*Aim of the task*
Transcribe word for word the lines below from the line with "apply Hg; [done|done|]." through the line with "intros Hs Hi Hw Hv s'.", ends included.

[Records contained in a dataset]

Lemma push_line_eq i w wt inv s : dc_inv s -> 0 <= i < 128 -> 0 <= w < 4 -> c_valid (dline s i w) = true ->
  exists l', replaced s (dcache040_push_line p i w wt inv s) i w l' /\ wf_line l'
    /\ c_data l' = c_data (dline s i w) /\ c_tag l' = c_tag (dline s i w) /\ c_valid l' = negb inv
    /\ (forall k, (k < 4)%nat -> c_dirty l' !!! k = false)
    /\ forall b, is_u32 b -> get_byte (kmem (dcache040_push_line p i w wt inv s)) b =
         let A := laddr i (dline s i w) in
         if (A <=? b) && (b <? A + 16) then lbyte (dline s i w) (b - A) else get_byte (kmem s) b.
Proof.
  intros Hs Hi Hw Hv. destruct (i_line s Hs i w Hi Hw) as [Hwf Hh Hc Hg]. pose proof Hwf as (Hl1 & Hl2 & _).
  destruct (home_aligned s i _ (i_geom s Hs) (Hh Hv)) as [_ HA]. pose proof (i_len s Hs) as Hlen.
  unfold dcache040_push_line. rewrite line_addr_eq by (exact (i_geom s Hs) || exact (Hh Hv)). destruct (c_gdirty (dline s i w)) eqn:Eg.
  - pose proof (push_slots_pushed (laddr i (dline s i w)) (negb wt && (kp_cpu_model p =? 68060)) (dline s i w) (kmem s)
      Hwf HA (Hc Hv)) as [(Ed & Et & Ev) Hdl Hd Hm].
    destruct (push_slots _ _ _ _) as [l1 m1]. cbn [fst snd] in *.
    set (l2 := {| l1 with c_gdirty := false |}). set (s1 := {| s with kmem := m1 |}).
    assert (Hd' : forall k, (k < 4)%nat -> c_dirty l2 !!! k = false).
    { intros k Hk. unfold l2. cbn [c_dirty]. rewrite Hd by done. by rewrite bool_decide_eq_true_2. }
    exists (if inv then clear_valid l2 else l2).
    assert (E1 : dline (set_dline i w l2 s1) i w = l2).
    { rewrite dline_set by done. by rewrite !Z.eqb_refl. }
    split_and!; [|split_and!; destruct inv; cbn; rewrite ?Ed; done|by destruct inv|by destruct inv| |by destruct inv|].
    + destruct inv; split_and!; try done; try lia. cbn [dcaches040 set_dline]. fold (set_dline i w l2 s1).
      rewrite E1. by rewrite list_insert_insert_eq.
    + destruct inv; cbn [c_valid clear_valid l2 negb]; [done|]. cbn. congruence.
    + intros b Hb. assert (kmem (if inv then set_dline i w (clear_valid (dline (set_dline i w l2 s1) i w)) (set_dline i w l2 s1)
        else set_dline i w l2 s1) = m1) as -> by by destruct inv. by rewrite Hm.
  - exists (if inv then clear_valid (dline s i w) else dline s i w).
    split_and!; [|by destruct inv|by destruct inv|by destruct inv|by destruct inv|destruct inv; by apply Hg|].
    + destruct inv; split_and!; try done; try lia. rewrite list_insert_id; [done|].
      unfold dline. apply list_lookup_lookup_total_lt. rewrite Hlen. unfold cpos, CACHELINES040. lia.
    + intros b Hb. assert (kmem (if inv then set_dline i w (clear_valid (dline s i w)) s else s) = kmem s) as -> by by destruct inv.
      cbn zeta. destruct (_ && _) eqn:Eb; [|done]. rewrite (Hc Hv); [f_equal; lia|lia|].
      apply Hg; [done|done|]. Z.div_mod_to_equations; lia.
Qed.

(** Pushing keeps the view; the line stays, or is dropped. *)
Lemma push_line_ok i w wt inv s : dc_inv s -> 0 <= i < 128 -> 0 <= w < 4 -> c_valid (dline s i w) = true ->
  let s' := dcache040_push_line p i w wt inv s in
  dc_inv s' /\ (forall b, is_u32 b -> view s' b = view s b) /\ c_valid (dline s' i w) = negb inv
  /\ (forall i' w' b, holds s' i' w' b -> holds s i' w' b).
Proof.
  intros Hs Hi Hw Hv s'. destruct (push_line_eq i w wt inv s Hs Hi Hw Hv) as (l' & Hr & Hwf & Ed & Et & Ev & Hcl & Hm).
  fold s' in Hr, Hm. pose proof (i_len s Hs) as Hl.
  split_and!; [by eapply clean_inv|intros b Hb; by eapply clean_view| |].
  - rewrite (replaced_line s s' i w l') by done. by rewrite !Z.eqb_refl.
  - intros i' w' b. rewrite (replaced_holds s s' i w l') by done. case_match; [|done]. intros [_ E].
    assert (i' = i) as -> by lia. assert (w' = w) as -> by lia. split_and!; try lia; [done|].
    unfold laddr in *. congruence.
Qed.

(** *** What depends only on lines, geometry and memory *)
Definition same_cache s s' : Prop :=
  same_geom s s' /\ dcaches040 s' = dcaches040 s /\ kmem s' = kmem s.

Lemma same_cache_ok s s' : same_cache s s' -> dc_inv s ->
  dc_inv s' /\ (forall b, view s' b = view s b) /\ (forall i w b, holds s' i w b <-> holds s i w b).
Proof.
  intros (Hg & El & Em) [Hgeo Hlen Hli Hu]. pose proof Hg as (E1 & E2 & E3).
  assert (Ed : forall i w, dline s' i w = dline s i w) by (intros; unfold dline; by rewrite El).
  split_and!.
  - split; [by eapply same_geom_ok|by rewrite El| |intros i w w'; rewrite !Ed; apply Hu].
    intros i w Hi Hw. rewrite Ed. destruct (Hli i w Hi Hw) as [? Hh ? ?].
    split; [done|intros Hv; by eapply same_geom_home, Hh|by rewrite Em|done].
  - intros b. unfold view, d_index, d_tag. rewrite E2, E3, Em. unfold dline. by rewrite El.
  - intros i w b. unfold holds. by rewrite Ed.
Qed.

(** *** The view after one line was replaced *)
Lemma view_replaced_in s s' i w l' b : dc_inv s -> dc_inv s' -> replaced s s' i w l' -> is_u32 b ->
  c_valid l' = true -> laddr i l' = blk b -> view s' b = lbyte l' (b mod 16).
Proof.
  intros Hs Hs' Hr Hb Hv E. pose proof (i_len s Hs) as Hl. pose proof Hr as (_ & _ & Hi & Hw).
  rewrite (view_holds s' i w b Hs' Hb).
  - by rewrite (replaced_line s s' i w l'), !Z.eqb_refl by done.
  - by rewrite (replaced_holds s s' i w l'), !Z.eqb_refl by done.
Qed.

Lemma view_replaced_out s s' i w l' b : dc_inv s -> dc_inv s' -> replaced s s' i w l' -> is_u32 b ->
  (c_valid l' = true -> laddr i l' <> blk b) -> ~ holds s i w b -> get_byte (kmem s') b = get_byte (kmem s) b ->
  view s' b = view s b.
Proof.
  intros Hs Hs' Hr Hb Hne Hn Em. pose proof (i_len s Hs) as Hl.
  destruct (holds_or_not s b Hs Hb) as [(i' & w' & Hh)|Hnone].
  - assert (Eq : (i =? i') && (w =? w') = false).
    { destruct (_ && _) eqn:Eq; [|done]. exfalso. apply Hn.
      assert (i' = i) as -> by lia. by assert (w' = w) as -> by lia. }
    pose proof Hh as (Hi' & Hw' & _). rewrite (view_holds s i' w' b), (view_holds s' i' w' b); [|done|done| |done..].
    + by rewrite (replaced_line s s' i w l'), Eq by done.
    + by rewrite (replaced_holds s s' i w l'), Eq by done.
  - rewrite (view_none s b), (view_none s' b); [done|done|done| |done..].
    intros i' w'. rewrite (replaced_holds s s' i w l') by done. case_match; [|apply Hnone].
    intros [Hv E]. by apply (Hne Hv).
Qed.

(** *** A fresh line *)
Definition fresh_line (B tag : Z) m : cline :=
  let word k := dcache_get 2 (u32 (B + k)) m in
  mk_cline [word 0; word 4; word 8; word 12] [false; false; false; false] false true tag.

Lemma fresh_word B k m : 0 <= B -> B + k + 4 <= 2 ^ 32 -> 0 <= k ->
  dcache_get 2 (u32 (B + k)) m = be 4 (fun i => get_byte m (B + k + i)).
Proof.
  intros HB Hk Hk'. change (2 ^ 32) with 4294967296 in Hk. rewrite u32_small by (unfold is_u32; lia).
  by rewrite dcache_get_be by lia.
Qed.

Lemma fresh_wf B tag m : 0 <= B <= 2 ^ 32 - 16 -> wf_line (fresh_line B tag m).
Proof.
  intros HB. split_and!; [done| |done]. cbn [c_data fresh_line].
  assert (Hw : forall k, 0 <= k <= 12 -> is_u32 (dcache_get 2 (u32 (B + k)) m)).
  { intros k Hk. rewrite fresh_word by lia. apply (be_bound 4). intros; apply get_byte_range. }
  repeat constructor; apply Hw; lia.
Qed.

*Answer*
      apply Hg; [done|done|]. Z.div_mod_to_equations; lia.
Qed.

(** Pushing keeps the view; the line stays, or is dropped. *)
Lemma push_line_ok i w wt inv s : dc_inv s -> 0 <= i < 128 -> 0 <= w < 4 -> c_valid (dline s i w) = true ->
  let s' := dcache040_push_line p i w wt inv s in
  dc_inv s' /\ (forall b, is_u32 b -> view s' b = view s b) /\ c_valid (dline s' i w) = negb inv
  /\ (forall i' w' b, holds s' i' w' b -> holds s i' w' b).
Proof.
  intros Hs Hi Hw Hv s'. destruct (push_line_eq i w wt inv s Hs Hi Hw Hv) as (l' & Hr & Hwf & Ed & Et & Ev & Hcl & Hm).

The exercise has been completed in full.